An examination of the map’s six types of written inscriptions and topographical features shows that the map essentially expresses the theological notion of Fulfillment. I claim that the Madaba map belonged to a new genre of “Holy Land” iconography that appeared in Palestine in the sixth century, iconography that related to the formation of the Holy Land’s sacred space and the interpretation of its landscape in light of the biblical text.

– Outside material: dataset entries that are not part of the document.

(* ------------------------------------------------------------------ *)
(** ** The local test script (first file of [src/unnamed/part_000])

    [runServerlessFunction] repeats the logic of the function against a mock
    request, always a GET, and a mock response object; what [json] is given
    is kept as the body of the response.  [Object.entries(...).forEach]
    throws exactly when [Object.keys] does and its callback only prints, so
    it is a third call of [Object_keys] here. *)

(** The length of a string in UTF-16 code units: one per code point, two for
    those encoded on four bytes. *)
Fixpoint utf16_length (s : string) : nat :=
  match s with
  | EmptyString => 0
  | String c rest =>
      (if is_continuation c then 0 else 1)
      + (if (240 <=? nat_of_ascii c)%nat then 1 else 0)
      + utf16_length rest
  end.

(** [Object.keys] of a value that is neither [undefined] nor [null]. *)
Definition keys_of (v : JSON) : list string :=
  match v with
  | JObj fields => map fst fields
  | JArr items => map string_of_nat (seq 0 (List.length items))
  | JStr s => map string_of_nat (seq 0 (utf16_length s))
  | _ => []
  end.

Module LocalTest.
Section Program.

Variable engine : Engine.
(** The message of the [TypeError] of [Object.keys] for [undefined] ([None])
    and for [null]. *)
Variable to_object_message : option JSON -> string.
Variable upstream : Upstream.
Variable process_env : string -> option string.

Definition mockReq : Req := {| method := "GET" |}.
Definition mockRes : Res := {| headers := []; statusCode := 200; body := NotSent |}.

Definition Object_keys (v : option JSON) : M (list string) :=
  match v with
  | None => throw (new_TypeError engine (to_object_message v))
  | Some JNull => throw (new_TypeError engine (to_object_message v))
  | Some x => ret (keys_of x)
  end.

Definition AIRTABLE_API_KEY : option string := process_env "AIRTABLE_API_KEY".
Definition AIRTABLE_BASE_ID : option string := process_env "AIRTABLE_BASE_ID".
Definition TABLE_NAME : string := "tblDrUWfwkwMQM9yR".
Definition PAGE_SIZE : N := 50.
Definition FILTER_FORMULA : string := "NOT({Status}='Done')".
Definition SORT_FIELD : string := "Name".
Definition SORT_DIRECTION : string := "asc".

Definition buildAirtableURL (offset : JSON) : string :=
  let url := "https://api.airtable.com/v0/" +++ template AIRTABLE_BASE_ID
             +++ "/" +++ encodeURIComponent TABLE_NAME in
  let params : list (string * string) := [] in
  let params := params ++ [("filterByFormula", FILTER_FORMULA)] in
  let params := params ++ [("sort[0][field]", SORT_FIELD)] in
  let params := params ++ [("sort[0][direction]", SORT_DIRECTION)] in
  let params := params ++ [("pageSize", string_of_N PAGE_SIZE)] in
  let params :=
    if truthy offset then params ++ [("offset", ToString offset)]
    else params in
  url +++ "?" +++ URLSearchParams_toString params.

Definition fetchPage (offset : JSON) : M PageData.t :=
  let url := buildAirtableURL offset in
  response <- fetch upstream
    {| url := url;
       fetch_method := "GET";
       fetch_headers :=
         [("Authorization", "Bearer " +++ template AIRTABLE_API_KEY);
          ("Content-Type", "application/json")] |} ;;
  if negb (ok response) then
    let errorText := text response in
    throw (new_Error engine
             ("Airtable API error (" +++ string_of_N (status response)
              +++ "): " +++ errorText))
  else
    data <- response_json engine response ;;
    data_records <- get_property engine data "records" ;;
    data_offset <- get_property engine data "offset" ;;
    data_offset' <- get_property engine data "offset" ;;
    ret {| PageData.records := or_else data_records (JArr []);
           PageData.offset := or_else data_offset JNull;
           PageData.hasMore := to_bool data_offset' |}.

Definition fetchAllRecords (fuel : nat) : M (list JSON) :=
  let allRecords : list JSON := [] in
  let offset : JSON := JNull in
  vars <- do_while
    (fun vars : list JSON * JSON =>
       let (allRecords, offset) := vars in
       pageData <- fetchPage offset ;;
       allRecords <- push_spread engine allRecords (PageData.records pageData) ;;
       let offset := PageData.offset pageData in
       ret (allRecords, offset))
    (fun vars => truthy (snd vars))
    fuel (allRecords, offset) ;;
  ret (fst vars).

(** The block that prints the sample record. *)
Definition show_sample (allRecords : list JSON) : M unit :=
  if (0 <? List.length allRecords)%nat then
    let firstRecord := nth 0 allRecords JNull in
    _ <- get_property engine firstRecord "id" ;;
    fields <- get_property engine firstRecord "fields" ;;
    _ <- Object_keys fields ;;
    fields <- get_property engine firstRecord "fields" ;;
    keys <- Object_keys fields ;;
    if (0 <? List.length keys)%nat then
      fields <- get_property engine firstRecord "fields" ;;
      _ <- Object_keys fields ;;
      ret tt
    else ret tt
  else ret tt.

Definition runServerlessFunction (fuel : nat) : M Res :=
  let mockRes := setHeader mockRes "Access-Control-Allow-Origin" "*" in
  let mockRes := setHeader mockRes "Access-Control-Allow-Methods" "GET, OPTIONS" in
  let mockRes := setHeader mockRes "Access-Control-Allow-Headers"
                   "Content-Type, Authorization" in
  let mockRes := setHeader mockRes "Content-Type" "application/json" in
  if (method mockReq =? "OPTIONS")%string then
    ret (res_end (res_status mockRes 200))
  else if negb (method mockReq =? "GET")%string then
    ret (res_json (res_status mockRes 405)
           (JObj [("error", JStr "Method not allowed");
                  ("message", JStr "Only GET requests are supported")]))
  else if negb (is_set AIRTABLE_API_KEY) then
    ret (res_json (res_status mockRes 500)
           (JObj [("error", JStr "Server configuration error");
                  ("message",
                   JStr "AIRTABLE_API_KEY environment variable is not set")]))
  else if negb (is_set AIRTABLE_BASE_ID) then
    ret (res_json (res_status mockRes 500)
           (JObj [("error", JStr "Server configuration error");
                  ("message",
                   JStr "AIRTABLE_BASE_ID environment variable is not set")]))
  else
    try_catch
      (allRecords <- fetchAllRecords fuel ;;
       _ <- show_sample allRecords ;;
       fieldSummary <-
         (if (0 <? List.length allRecords)%nat then
            fields <- get_property engine (nth 0 allRecords JNull) "fields" ;;
            availableFields <- Object_keys fields ;;
            ret (JObj [("availableFields", JArr (map JStr availableFields));
                       ("sampleRecord", nth 0 allRecords JNull)])
          else ret JNull) ;;
       ret (res_json (res_status mockRes 200)
              (JObj [("success", JBool true);
                     ("records", JArr allRecords);
                     ("totalRecords",
                      JNum (string_of_nat (List.length allRecords)));
                     ("table", JStr TABLE_NAME);
                     ("filter", JStr FILTER_FORMULA);
                     ("sort", JObj [("field", JStr SORT_FIELD);
                                    ("direction", JStr SORT_DIRECTION)]);
                     ("fieldSummary", fieldSummary)])))
      (fun error =>
         let statusCode := 500%N in
         let statusCode :=
           if includes (message error) "401" then 401%N
           else if includes (message error) "403" then 403%N
           else if includes (message error) "404" then 404%N
           else if includes (message error) "422" then 422%N
           else statusCode in
         ret (res_json (res_status mockRes statusCode)
                (JObj [("success", JBool false);
                       ("error", JStr "Failed to fetch Airtable records");
                       ("message", JStr (message error))]))).

End Program.
End LocalTest.

(** The request the script's [fetchPage] hands to [fetch]. *)
Definition script_request (process_env : Env) (offset : JSON) : Request :=
  {| url := LocalTest.buildAirtableURL process_env offset;
     fetch_method := "GET";
     fetch_headers :=
       [("Authorization", "Bearer " +++ template (process_env "AIRTABLE_API_KEY"));
        ("Content-Type", "application/json")] |}.

(** The response object of the script once the four headers are set. *)
Definition script_res : Res :=
  setHeader
    (setHeader
       (setHeader (setHeader LocalTest.mockRes "Access-Control-Allow-Origin" "*")
          "Access-Control-Allow-Methods" "GET, OPTIONS")
       "Access-Control-Allow-Headers" "Content-Type, Authorization")
    "Content-Type" "application/json".

(** The [fields] of a record, as [record.fields] reads it from a value that
    is not null. *)
Definition fields_of (record : JSON) : option JSON :=
  match record with
  | JObj props => assoc "fields" props
  | _ => None
  end.

(** The first record is one the script can summarize: not null, with a
    [fields] that is neither missing nor null. *)
Definition summarizable (record : JSON) : bool :=
  match record with
  | JNull => false
  | _ => match fields_of record with
         | None => false
         | Some JNull => false
         | Some _ => true
         end
  end.

(** The error the script runs into on a first record it cannot summarize. *)
Definition summary_error (engine : Engine) (to_object_message : option JSON -> string)
  (record : JSON) : JsError :=
  match record with
  | JNull => new_TypeError engine (null_property_message engine "id")
  | _ => new_TypeError engine (to_object_message (fields_of record))
  end.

The sixth-century Madaba mosaic map is one of the few surviving maps from Late Antiquity. It was unearthed at the end of the nineteenth century during the construction of a new church on the ruins of a Byzantine building at Madaba (Jordan). At the end of the nineteenth century there was no doubt that the Byzantine structure was a church, and between 1895 and 1899 five floor plans of the church were published. A revised floor plan of the church has been suggested in 1954 by archeologist Michael Avi-Yonah. According to Avi-Yonah’s plan, the Byzantine church was a short basilica with a relatively wide transept, and the map – oriented to the east in conformity of the church – was located along this transept.
Recently, Beatrice Leal has claimed that the Byzantine structure was not a church, but a hall with secular functions. Arguing that the mosaic map could not have fitted ‘iconographically’ into a church setting and that the early reconstructions of the Byzantine building interpreted it as a church under the influence of the new church building that was being erected on the Byzantine ruins, she suggests that the hall in which the map was discovered functioned either as a residential audience hall or as a hall for judicial hearings.
I will not delve here into Leal’s arguments, but just note that I disagree with her analysis and that without surviving archaeological evidence to determine whether the Byzantine structure was a church or a secular hall, we are left with the map’s internal evidence to interpret its meaning. The map’s surviving fragments are enough to demonstrate the map’s religious language, as well as the very religious narrative that it constructs through a combination of topographical features and illustrative inscriptions.
The map survived in four fragments; the main fragment (measuring about 10.5 x 5 m) portrays the region between the Jordan and the Nile, and the three small fragments illustrate sites in the Upper Galilee and in the area of Lebanon. Landscape is implied by the depiction of mountain ranges, seas (on the surviving fragments: the Dead Sea and a small surviving section of the Mediterranean), rivers (the Jordan and the Nile), streams, towns, villages, fortresses, and holy places. Towns, villages and fortresses are represented by a variety of architectural symbols that endow the places with some hierarchy, and holy places are marked by small edifices with red roofs, which obviously stand for the basilical churches that stood in situ.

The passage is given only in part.